Look through the records below for the line with "- rewrite Z.mul_pow2_bits_low" and the line with "#[global] Hint Resolve to_be_bytes_ok", then return those lines and all lines between, exactly.

═════ Material for this exercise

Lemma wr_lt {A} (l : list A) i v : (i < length l)%nat -> wr l i v = Ret (<[i:=v]> l).
Proof. intros H. unfold wr. by rewrite (proj2 (Nat.ltb_lt _ _) H). Qed.

Lemma bytes_ok_lookup l i b : bytes_ok l -> l !! i = Some b -> is_byte b.
Proof. intros Hl Hi. eapply Forall_lookup_1; eauto. Qed.

Lemma bytes_ok_insert l i b : bytes_ok l -> is_byte b -> bytes_ok (<[i:=b]> l).
Proof. intros. by apply Forall_insert. Qed.

Lemma bytes_ok_take l n : bytes_ok l -> bytes_ok (take n l).
Proof. apply Forall_take. Qed.

Lemma bytes_ok_drop l n : bytes_ok l -> bytes_ok (drop n l).
Proof. apply Forall_drop. Qed.

Lemma bytes_ok_app l k : bytes_ok l -> bytes_ok k -> bytes_ok (l ++ k).
Proof. intros. by apply Forall_app. Qed.

#[global] Hint Resolve bytes_ok_take bytes_ok_drop bytes_ok_insert bytes_ok_app : relay.

(* ------------------------------------------------------------------ *)
(** ** Lemmas: integers *)

Lemma wrap_bound w x : 0 <= w -> in_width w (wrap w x).
Proof. intros. apply Z.mod_pos_bound. lia. Qed.

Lemma wrap_small w x : in_width w x -> wrap w x = x.
Proof. intros. by apply Z.mod_small. Qed.

Lemma bnot_bound w x : in_width w x -> in_width w (bnot w x).
Proof. unfold in_width, bnot. lia. Qed.

Lemma be16_bound hi lo : is_byte hi -> is_byte lo -> is_u16 (be16 hi lo).
Proof. unfold in_width, be16. lia. Qed.

(** [(hi << 8) | lo] is [hi * 256 + lo] on bytes. *)
Lemma lor_shiftl8 hi lo : is_byte lo -> Z.lor (Z.shiftl hi 8) lo = be16 hi lo.
Proof.
  intros [Hlo1 Hlo2]. unfold be16.
  rewrite Z.shiftl_mul_pow2 by lia.
  rewrite <- Z.add_nocarry_lor; [reflexivity|].
  apply Z.bits_inj'. intros n Hn. rewrite Z.land_spec, Z.bits_0.
  destruct (Z.lt_ge_cases n 8).
  - rewrite Z.mul_pow2_bits_low by lia. reflexivity.
  - destruct (Z.eq_dec lo 0) as [->|]; [rewrite Z.bits_0; apply andb_false_r|].
    rewrite (Z.bits_above_log2 lo n); [apply andb_false_r | lia |].
    apply Z.log2_lt_pow2; [lia|].
    apply Z.lt_le_trans with (2 ^ 8); [lia|]. apply Z.pow_le_mono_r; lia.
Qed.

Lemma land_ones_mod x n : 0 <= n -> Z.land x (2 ^ n - 1) = x mod 2 ^ n.
Proof. intros. rewrite <- Z.land_ones by lia. f_equal. rewrite Z.ones_equiv. lia. Qed.

Lemma land255 x : Z.land x 255 = x mod 256.
Proof. apply (land_ones_mod x 8). lia. Qed.

Lemma land65535 x : Z.land x 65535 = x mod 65536.
Proof. apply (land_ones_mod x 16). lia. Qed.

Lemma land15 x : Z.land x 15 = x mod 16.
Proof. apply (land_ones_mod x 4). lia. Qed.

Lemma shiftr_div x n : 0 <= n -> Z.shiftr x n = x / 2 ^ n.
Proof. apply Z.shiftr_div_pow2. Qed.

Lemma to_be_bytes_length n x : length (to_be_bytes n x) = n.
Proof. induction n; cbn; congruence. Qed.

Lemma to_be_bytes_ok n x : bytes_ok (to_be_bytes n x).
Proof.
  induction n; cbn; constructor; auto. apply Z.mod_pos_bound. lia.
Qed.
#[global] Hint Resolve to_be_bytes_ok : relay.

Lemma from_be_bytes_acc l acc :
  fold_left (fun a b => a * 256 + b) l acc
  = acc * 256 ^ Z.of_nat (length l) + from_be_bytes l.
Proof.
  unfold from_be_bytes. revert acc. induction l as [|b l IH]; intros acc; cbn [fold_left length].
  - change (Z.of_nat 0) with 0. lia.
  - rewrite IH, (IH (0 * 256 + b)), Nat2Z.inj_succ, Z.pow_succ_r by lia. lia.
Qed.

Lemma from_be_bytes_cons b l :
  from_be_bytes (b :: l) = b * 256 ^ Z.of_nat (length l) + from_be_bytes l.
Proof. unfold from_be_bytes at 1. cbn [fold_left]. apply from_be_bytes_acc. Qed.

Lemma from_be_bytes_bound l :
  bytes_ok l -> 0 <= from_be_bytes l < 256 ^ Z.of_nat (length l).
Proof.
  induction 1 as [|b l Hb Hl IH]; [cbn; lia|].
  rewrite from_be_bytes_cons. cbn [length]. rewrite Nat2Z.inj_succ, Z.pow_succ_r by lia.
  unfold in_width in Hb. nia.
Qed.

Lemma byte_mod x : is_byte (x mod 256).
Proof. apply (Z.mod_pos_bound x 256). lia. Qed.
#[global] Hint Resolve byte_mod : relay.

(** Byte-ness of a literal list, element by element. *)
Ltac bytes_list :=
  unfold bytes_ok;
  repeat first [apply List.Forall_nil | apply List.Forall_cons];
  first [assumption | apply byte_mod | unfold in_width; lia | auto with relay].

(** Encoding then decoding an integer keeps it modulo its width. *)
Lemma from_to_be_bytes n x : from_be_bytes (to_be_bytes n x) = x mod 256 ^ Z.of_nat n.
Proof.
  induction n as [|n IH]; [cbn; by rewrite Z.mod_1_r|].
  cbn [to_be_bytes]. rewrite from_be_bytes_cons, to_be_bytes_length, IH.
  rewrite Nat2Z.inj_succ, Z.pow_succ_r by lia.
  assert (0 < 256 ^ Z.of_nat n) by lia.
  rewrite (Z.mul_comm 256), Z.rem_mul_r by lia. lia.
Qed.

(** Quotient and remainder are unique. *)
Lemma euclid_unique b r1 r2 q1 q2 :
  0 <= r1 < b -> 0 <= r2 < b -> r1 + b * q1 = r2 + b * q2 -> r1 = r2 /\ q1 = q2.
Proof.
  intros H1 H2 E. assert (q1 = q2) as ->; [|lia].
  destruct (Z.lt_trichotomy q1 q2) as [|[|]]; [exfalso; nia | done | exfalso; nia].
Qed.

Lemma to_be_bytes_mod n x y :
  x mod 256 ^ Z.of_nat n = y mod 256 ^ Z.of_nat n -> to_be_bytes n x = to_be_bytes n y.
Proof.
  revert x y. induction n as [|n IH]; intros x y E; [reflexivity|].
  rewrite Nat2Z.inj_succ, Z.pow_succ_r in E by lia.
  assert (0 < 256 ^ Z.of_nat n) as Hp by lia.
  rewrite (Z.mul_comm 256), !Z.rem_mul_r in E by lia.
  destruct (euclid_unique (256 ^ Z.of_nat n) _ _ _ _
    (Z.mod_pos_bound x _ Hp) (Z.mod_pos_bound y _ Hp) E) as [E1 E2].
  cbn. f_equal; [exact E2 | apply IH; exact E1].
Qed.

(** Decoding then encoding bytes gives the same bytes. *)
Lemma to_from_be_bytes l : bytes_ok l -> to_be_bytes (length l) (from_be_bytes l) = l.
Proof.
  induction 1 as [|b l Hb Hl IH]; [reflexivity|].
  pose proof (from_be_bytes_bound l Hl). unfold in_width in Hb.
  cbn [length to_be_bytes]. rewrite from_be_bytes_cons. f_equal.
  - rewrite Z.div_add_l, Z.div_small by lia. rewrite Z.add_0_r. apply Z.mod_small. lia.
  - etransitivity; [|exact IH]. apply to_be_bytes_mod.
    rewrite Z.add_comm, Z.mod_add by lia. reflexivity.
Qed.

(** Expose the first [n] elements of a list known to be long enough. *)
Tactic Notation "uncons_list" hyp(l) integer(n) :=
  do n (destruct l as [|? l]; [cbn [length] in *; exfalso; lia|]).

══════════

Response area:
  - rewrite Z.mul_pow2_bits_low by lia. reflexivity.
  - destruct (Z.eq_dec lo 0) as [->|]; [rewrite Z.bits_0; apply andb_false_r|].
    rewrite (Z.bits_above_log2 lo n); [apply andb_false_r | lia |].
    apply Z.log2_lt_pow2; [lia|].
    apply Z.lt_le_trans with (2 ^ 8); [lia|]. apply Z.pow_le_mono_r; lia.
Qed.

Lemma land_ones_mod x n : 0 <= n -> Z.land x (2 ^ n - 1) = x mod 2 ^ n.
Proof. intros. rewrite <- Z.land_ones by lia. f_equal. rewrite Z.ones_equiv. lia. Qed.

Lemma land255 x : Z.land x 255 = x mod 256.
Proof. apply (land_ones_mod x 8). lia. Qed.

Lemma land65535 x : Z.land x 65535 = x mod 65536.
Proof. apply (land_ones_mod x 16). lia. Qed.

Lemma land15 x : Z.land x 15 = x mod 16.
Proof. apply (land_ones_mod x 4). lia. Qed.

Lemma shiftr_div x n : 0 <= n -> Z.shiftr x n = x / 2 ^ n.
Proof. apply Z.shiftr_div_pow2. Qed.

Lemma to_be_bytes_length n x : length (to_be_bytes n x) = n.
Proof. induction n; cbn; congruence. Qed.

Lemma to_be_bytes_ok n x : bytes_ok (to_be_bytes n x).
Proof.
  induction n; cbn; constructor; auto. apply Z.mod_pos_bound. lia.
Qed.
#[global] Hint Resolve to_be_bytes_ok : relay.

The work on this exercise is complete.